A Stormont department committed a "manifest error" in the tendering competition for multi-million pound deals to resurface Northern Ireland's roads, a High Court judge has ruled.
Mr Justice Horner also identified a lack of transparency in a process where one firm was awarded more contracts than it had the resources to carry out.
In a critical assessment, he found no satisfactory explanation for the lack of any minutes from a meeting about the procurement exercise.
The verdict came in a legal action by civil engineering company Northstone (NI) Ltd. Northstone is suing the former Department for Regional Development (DRD) over its handling of a tendering competition for public road resurfacing.
Proceedings centre on eight contracts awarded in 2015 to carry out work with a total estimated annual value of up to £52m.
The object of the exercise was to find the most economically advantageous tender for each contract. Instructions provided for bidding firms set out how successful operators were expected to have enough skilled and available resources to work at more than one location.
A marking system was used to evaluate the quality of bids. Operators able to demonstrate excellent equipment and resources would score five out of five.
Northstone was ranked first in one of the eight contracts it tendered for, coming second or third in all the rest. Another firm that bid for seven contacts obtained top ranking in six.
The court heard that company was awarded five out of five responses despite identical submissions and duplicating personnel and plant for each competition.
This apparently meant it could provide site engineers for four contracts at most.
A meeting involving departmental officials to discuss multiple awards was held in September 1015, but no minutes were provided.

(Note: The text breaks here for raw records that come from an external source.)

Lemma show_tasks_text tasks t off :
  te_entries t = Some off → 0 ≤ off → 0 ≤ nr_tasks t → off + nr_tasks t ≤ zlen tasks →
  show_tasks tasks t = Done (texts task_line (slice tasks off (nr_tasks t))).
Proof.
  intros Ho ? ? ?. unfold show_tasks. rewrite Ho. apply print_indexed.
  - unfold slice, zlen in *. rewrite length_take, length_drop. lia.
  - intros k x acc Hk. unfold slice in Hk.
    rewrite lookup_take, lookup_drop in Hk. case_decide; [|done].
    assert (aget tasks (off + Z.of_nat k) = Done x) as Hx.
    { apply aget_done. split; [lia|]. rewrite <- Hk. f_equal. lia. }
    simpl. by rewrite Hx.
Qed.

Lemma runqlat_show_text info :
  info_ok info →
  runqlat_show info =
    Done (if i_pid info =? INVALID_PID then inr (texts trace_text (kept info)) else inl EPERM).
Proof.
  intros Hi. unfold runqlat_show. change INVALID_CPU with INVALID_PID.
  destruct (i_pid info =? INVALID_PID); simpl; [|done].
  erewrite (print_indexed trace_text); [done| |].
  - unfold kept. rewrite length_fmap, length_take. pose proof (io_traces _ Hi).
    pose proof (io_nr_trace _ Hi). lia.
  - intros k [lat ts] acc Hk. unfold kept in Hk.
    apply list_lookup_fmap_Some in Hk as (t & [= -> ->] & Ht).
    assert ((desc <$> take (Z.to_nat (nr_trace info)) (trace_entries info)) !! k = Some (desc t)) as Hd.
    { by rewrite list_lookup_fmap, Ht. }
    destruct (windows_lookup _ _ _ _ _ (io_kept _ Hi) Hd) as (off & Hoff & ? & ? & ?).
    simpl in *. apply lookup_take_Some in Ht as [Ht _].
    pose proof (io_le _ Hi). pose proof (io_nr_task _ Hi). pose proof (io_tasks _ Hi).
    rewrite (aget_nat _ _ _ Ht). simpl.
    rewrite (show_tasks_text _ t off) by (done || (unfold zlen; lia)). simpl.
    rewrite Hoff. unfold trace_text. simpl. rewrite i32_small by lia.
    assert (zlen (slice (task_entries info) off (nr_tasks t)) = nr_tasks t) as ->.
    { unfold zlen, slice. rewrite length_take, length_drop. lia. }
    by rewrite !string_app_assoc.
Qed.

Lemma distribution_show_ok info : info_ok info → is_done (distribution_show info) = true.
Proof.
  intros Hi. unfold distribution_show, histogram_show.
  pose proof (histogram_show_text None (latency_hist info) 1 (io_counts _ Hi)) as H.
  unfold Histogram.histogram_show in H.
  destruct (histogram_scan _ _ _ _) as [cm zi]. destruct (cm =? 0); [done|].
  by destruct (histogram_rows _ _ _ _ _).
Qed.

(** ** Theorems *)

(** C14: whatever the order of wakeups, switches, migrations and writes to the
    proc files, and whatever the probes saw before they took the lock, no
    array access leaves its object and the consistency warning of
    [record_task] never fires; afterwards the runqlat file shows exactly the
    kept traces (or refuses while a task is traced) and the distribution file
    can be read. *)
Theorem runqlat_run_safe evs :
  Forall event_ok evs →
  ∃ info l, run evs runqlat_info_start = Done (info, l) ∧ info_ok info ∧
    WARN_entries ∉ l ∧
    runqlat_show info =
      Done (if i_pid info =? INVALID_PID then inr (texts trace_text (kept info))
            else inl EPERM) ∧
    is_done (distribution_show info) = true.
Proof.
  intros (info & l & -> & Hi & Hw)%(runqlat_run_ok _ _ info_start_ok). exists info, l.
  split_and!; auto using runqlat_show_text, distribution_show_ok.
Qed.

(** [record_task] refines appending the task to the trace being
    collected; using the last of the 2048 task slots switches tracing off. *)
Theorem record_task_refines info p rt :
  info_ok info → nr_trace info < 128 → nr_task info < 2048 →
  ∃ info' l, record_task info p rt = Done (info', l) ∧ info_ok info' ∧
    abs info' = a_record (new_task p rt) (abs info) ∧
    i_pid info' = (if nr_task info =? 2047 then INVALID_PID else i_pid info).
Proof.
  intros Hi Hn Hnt.
  destruct (record_task_ok info p rt Hi Hn Hnt) as (i' & l & Hr & Hok & _ & Ha & _ & _ & H1 & H2).
  exists i', l. split_and!; try done. pose proof (io_nr_task _ Hi).
  split_if; [apply H2|apply H1]; lia.
Qed.

(** C17: [record_task_commit] refines closing the trace being collected: it is
    kept with its latency when that reaches the threshold and dropped
    otherwise, an empty trace is left alone, and the latency is counted in
    every case. *)
Theorem record_task_commit_refines info lat :
  info_ok info → nr_trace info < 128 → 0 ≤ lat < 2 ^ 64 →
  ∃ info' b l, record_task_commit info lat = Done (info', b, l) ∧ info_ok info' ∧
    abs info' = a_commit (threshold info) lat (abs info) ∧
    latency_hist info' =
      alter (fun c => u64 (c + 1)) (Z.to_nat (Z.min (Z.log2 (lat / 1000000)) 11))
        (latency_hist info).
Proof.
  intros Hi Hn Hl. destruct (record_task_commit_ok info lat Hi Hn Hl)
    as (i' & b & l & Hr & Hok & _ & Ha & Hh). by exists i', b, l.
Qed.

(** The switch that uses the last task slot and at the same time brings
    the traced task in keeps the trace with the absolute clock value as its
    latency: [record_task] has already cleared [rq_start]. *)
Theorem runqlat_last_slot_latency cpu now prev next info :
  info_ok info → i_cpu info = cpu → i_pid info = t_pid next →
  i_pid info ≠ INVALID_PID → run_start info ≠ 0 → nr_task info = 2047 →
  threshold info ≤ now → 0 ≤ now < 2 ^ 64 →
  ∃ info' l, switch_queued cpu now prev next info = Done (info', l) ∧
    kept info' = kept info ++
      [(now, pending info ++ [new_task prev (u64 (now - run_start info))])].
Proof.
  intros Hi Hcpu Hpid Hinv Hrun Hnt Hthr Hnow. unfold switch_queued. cbv zeta.
  replace (negb (i_cpu info =? cpu) || (i_pid info =? INVALID_PID)) with false by lia.
  set (info1 := if negb (t_idle next) then _ else info).
  assert (info_ok info1) as H1 by (by apply set_curr_ok).
  assert (i_pid info1 = i_pid info ∧ run_start info1 = run_start info ∧
    nr_task info1 = nr_task info ∧ threshold info1 = threshold info ∧
    abs info1 = abs info) as (E1 & E2 & E3 & E4 & E5)
    by (subst info1; by destruct (negb (t_idle next))).
  rewrite E1, E2. replace (i_pid info =? t_pid next) with true by lia.
  replace (negb (run_start info =? 0)) with true by lia.
  destruct (io_room _ H1) as [Hr1 Hr2]; [by rewrite E1|].
  destruct (record_task_ok info1 prev (u64 (now - run_start info)) H1 Hr1 Hr2)
    as (info2 & l1 & -> & H2 & _ & Ha & Hn2 & Ht2 & _ & Hlast). cbn [mbind res_bind].
  destruct Hlast as [-> _]; [lia|].
  rewrite Z.sub_0_r, u64_small by (simpl in *; lia).
  destruct (record_task_commit_ok info2 now H2) as (info3 & b & l2 & -> & H3 & _ & Hc & _);
    [lia|done|]. cbn [mbind res_bind]. eexists _, _. split; [done|].
  rewrite Ha, E5, Ht2, E4 in Hc. unfold a_commit, a_record, abs in Hc. simpl in Hc.
  replace (threshold info <=? now) with true in Hc by lia.
  destruct (pending info ++ _) eqn:Ep; [by destruct (pending info)|].
  injection Hc as Hk _. by rewrite Hk, <- Ep.
Qed.

(** Starting to trace a task empties the kept and collected traces and the
    histogram, keeps the threshold, and leaves the accumulated [sum_lat] of
    earlier runs in place; while a task is traced a second one is refused. *)
Theorem trace_pid_store_spec pk pid count info :
  pid ≠ INVALID_PID →
  if negb (pk =? INVALID_PID) then trace_pid_store pk (Some pid) count info = (info, - EPERM)
  else i_pid info ≠ pid →
    let '(info', ret) := trace_pid_store pk (Some pid) count info in
    ret = count ∧ i_pid info' = pid ∧ info_ok info' ∧ abs info' = ([], []) ∧
    latency_hist info' = replicate 12 0 ∧ threshold info' = threshold info ∧
    sum_lat info' = sum_lat info.
Proof.
  intros Hpid. unfold trace_pid_store.
  replace (negb (pid =? INVALID_PID)) with true by lia. rewrite andb_true_r.
  split_if; [done|]. intros Hne. replace (i_pid info =? pid) with false by lia.
  split_and!; try done. pose proof info_start_ok as []. split; try done; try (simpl; lia).
Qed.

(** ** Loading *)

(** The probes left registered by a sequence of calls. *)
Definition registered (calls : list icall) (i : nat) : bool :=
  foldl (fun b c => if decide (c = probe_register i) then true
                    else if decide (c = probe_unregister i) then false else b) false calls.

(** The kernel has a tracepoint of this name. *)
Definition has_tp (kernel : list (string * Z)) (nm : string) : bool :=
  existsb (fun k => strcmp k.1 nm =? 0) kernel.

Definition filled (slots : list (option Z)) : Z :=
  zlen (filter is_Some slots).

(** After the tracepoints [ks] were looked at. *)
Definition looked (ks : list (string * Z)) (t : tracepoints_probe) : Prop :=
  tp_names t = tp_names tps_probe ∧ num_initalized t = filled (tps t) ∧
  Forall2 (fun slot nm => bool_decide (is_Some slot) = has_tp ks nm) (tps t) (tp_names t).

Lemma lookup_slots_looked ks name id slots names n slots' n' :
  Forall2 (fun slot nm => bool_decide (is_Some slot) = has_tp ks nm) slots names →
  lookup_slots name id slots names n = (slots', n') →
  n' - n = filled slots' - filled slots ∧
  Forall2 (fun slot nm => bool_decide (is_Some slot) = has_tp (ks ++ [(name, id)]) nm)
    slots' names.
Proof.
  intros H. revert n slots' n'. induction H as [|slot nm slots names Hs _ IH]; intros n slots' n' E.
  { simpl in E. simplify_eq. split; [lia|constructor]. }
  simpl in E.
  destruct (match slot with Some _ => _ | None => _ end) as [s1 n1] eqn:E1.
  destruct (lookup_slots name id slots names n1) as [rest n2] eqn:E2. simplify_eq.
  destruct (IH _ _ _ E2) as [Hn HF].
  assert (has_tp (ks ++ [(name, id)]) nm = has_tp ks nm || (strcmp name nm =? 0)) as Hh.
  { unfold has_tp. rewrite existsb_app. simpl. by rewrite orb_false_r. }
  unfold filled in *. rewrite !filter_cons.
  destruct slot as [v|]; simpl in Hs.
  - simplify_eq. rewrite !decide_True by done. split; [zlen_lia|].
    constructor; [|done]. by rewrite Hh, <- Hs.
  - destruct (strcmp name nm =? 0) eqn:Ec; simpl in E1; simplify_eq;
      repeat (rewrite decide_True by done || rewrite decide_False by (by intros [])).
    + split; [zlen_lia|]. constructor; [|done]. by rewrite Hh, orb_true_r.
    + split; [zlen_lia|]. constructor; [|done]. by rewrite Hh, orb_false_r, <- Hs.
Qed.

(** All four slots are filled when and only when the counter says so. *)
Lemma looked_success ks t :
  looked ks t →
  is_tracepoint_lookup_success t = true ↔ Forall (fun nm => has_tp ks nm = true) (tp_names tps_probe).
Proof.
  intros (Hn & Hc & HF). unfold is_tracepoint_lookup_success. rewrite Hc.
  rewrite Hn in HF. simpl in *.
  repeat match goal with H : Forall2 _ _ (_ :: _) |- _ =>
    apply Forall2_cons_inv_r in H as (? & ? & ? & H & ->) end.
  apply Forall2_nil_inv_r in HF as ->.
  rewrite !Forall_cons, Forall_nil.
  repeat match goal with H : bool_decide (is_Some ?s) = has_tp _ _ |- _ =>
    rewrite <- H; clear H; destruct s end;
  cbv; naive_solver.
Qed.

Lemma tracepoint_lookup_looked ks k t :
  looked ks t → looked (ks ++ [k]) (tracepoint_lookup k.1 k.2 t).
Proof.
  intros Hl. destruct k as [name id]. simpl. unfold tracepoint_lookup.
  destruct (is_tracepoint_lookup_success t) eqn:Es.
  - pose proof (proj1 (looked_success _ _ Hl) Es) as Hall. destruct Hl as (Hn & Hc & HF).
    split_and!; [done..|]. rewrite Hn in *. clear Hn Hc Es.
    induction HF as [|slot nm slots names Hs _ IH]; [constructor|].
    apply Forall_cons in Hall as [Hnm Hall]. constructor; [|by apply IH].
    rewrite Hs, Hnm. unfold has_tp in *. by rewrite existsb_app, Hnm.
  - destruct Hl as (Hn & Hc & HF).
    destruct (lookup_slots _ _ _ _ _) as [slots n] eqn:E.
    destruct (lookup_slots_looked _ _ _ _ _ _ _ _ HF E). split_and!; simpl; [done|lia|done].
Qed.

Lemma runqlat_lookup_success kernel :
  is_tracepoint_lookup_success (for_each_kernel_tracepoint kernel tps_probe) =
  forallb (has_tp kernel) (tp_names tps_probe).
Proof.
  assert (looked kernel (for_each_kernel_tracepoint kernel tps_probe)) as H.
  { unfold for_each_kernel_tracepoint.
    assert (∀ done t, looked done t →
      looked (done ++ kernel) (foldl (fun t k => tracepoint_lookup k.1 k.2 t) t kernel)) as G.
    { induction kernel as [|k kernel IH]; intros dn t Ht; simpl; [by rewrite app_nil_r|].
      replace (dn ++ k :: kernel) with ((dn ++ [k]) ++ kernel) by (by rewrite <- app_assoc).
      by apply IH, tracepoint_lookup_looked. }
    apply (G []). split_and!; [done..|]. by repeat constructor. }
  apply looked_success in H. apply eq_true_iff_eq. rewrite H.
  rewrite forallb_forall, List.Forall_forall. done.
Qed.

(** [register_probes] either registers every slot, or stops at the first
    failing one and unregisters those before it, last first. *)
Lemma register_probes_cases reg i todo :
  (Forall (fun k => reg k = 0) (seq i todo) ∧
   register_probes reg i todo = (0, probe_register <$> seq i todo)) ∨
  (∃ k, (k < todo)%nat ∧ Forall (fun k => reg k = 0) (seq i k) ∧ reg (i + k)%nat ≠ 0 ∧
   register_probes reg i todo =
     (reg (i + k)%nat, (probe_register <$> seq i (S k)) ++ unregister_below (i + k))).
Proof.
  revert i. induction todo as [|todo IH]; intros i; [by left|]. simpl.
  destruct (Z.eqb_spec (reg i) 0) as [E|E]; simpl.
  - destruct (IH (S i)) as [[HF ->]|(k & Hk & HF & Hne & ->)].
    + left. split; [by constructor|done].
    + right. exists (S k). rewrite <- plus_n_Sm. split_and!; [lia|by constructor|done|done].
  - right. exists 0%nat. rewrite Nat.add_0_r. split_and!; [lia|constructor|done|done].
Qed.

Lemma registered_none calls i :
  forallb (fun c => match c with probe_register _ => false | _ => true end) calls = true →
  registered calls i = false.
Proof.
  unfold registered. intros H.
  match goal with |- foldl ?f false _ = _ =>
    assert (∀ b, b = false → foldl f b calls = false) as G; [|by apply G] end.
  induction calls as [|c calls IH]; intros b ->; [done|]. simpl in *.
  apply andb_true_iff in H as [Hc H]. apply IH; [done|].
  rewrite decide_False by (by intros ->). by case_decide.
Qed.

Ltac failed_early :=
  split_and!; try done; try (intros; set_solver); intros; by apply registered_none.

Mr Justice Horner said he had difficulty understanding why no record of any discussion about the issue of duplication in the six contracts was available. "This is a telling omission," he said. "If minutes had been taken and lost I would have expected to be told this in no uncertain terms.
"The other alternative explanations are that there are minutes but as these undermine DRD's defence they have not been disclosed.
"Alternatively, the decision to keep no minutes was a deliberate one because DRD was fearful of creating a hostage to fortune.
"Neither of these explanations reflect well on DRD."
The court was told the department - and the Northern Ireland Civil Service - had no policy for when meetings should be recorded.
If correct, the judge stressed, plans need to be drawn up. "The DRD should be accountable to the taxpayer and its decision transparent and lawful," he said.
"The records of its meetings, especially where they relate to the award of contracts worth millions of pounds, should be accurately minuted.
"In this instance I was offered no explanation other than it was informal meeting. I do not accept that this an adequate or acceptable explanation."
Ultimately, the firm which achieved top ranking for six of the contracts withdrew from two of them.
According to the judge it never intended to be successful in all tenders, and was probably as surprised as the department at the outcome of the competitions.
That company's actions "spared the DRD its blushes", allowing the resurfacing awards to be announced.
Northstone is seeking damages if it can prove the department acted unlawfully in the awards to other contractors.
But at this stage Mr Justice Horner was only dealing with any flaws in the marking process, and an alleged breach of equal treatment in resolving concerns about a capacity to perform multiple contracts.
Competition rules were found to be "opaque, imprecise, equivocal and lacking in detail".
A company won six out of the seven contracts bid for with identical tenders, the judge pointed out, but only had the resources for four.
"There was a manifest error made by the DRD in giving... a mark of excellence in two answers in three contracts," the judge held. The department then permitted it to withdraw from two of them before the awards were made.
With the firm able to select which contracts it would carry out, Mr Justice Horner said the treatment of unsuccessful runners up had been discriminatory.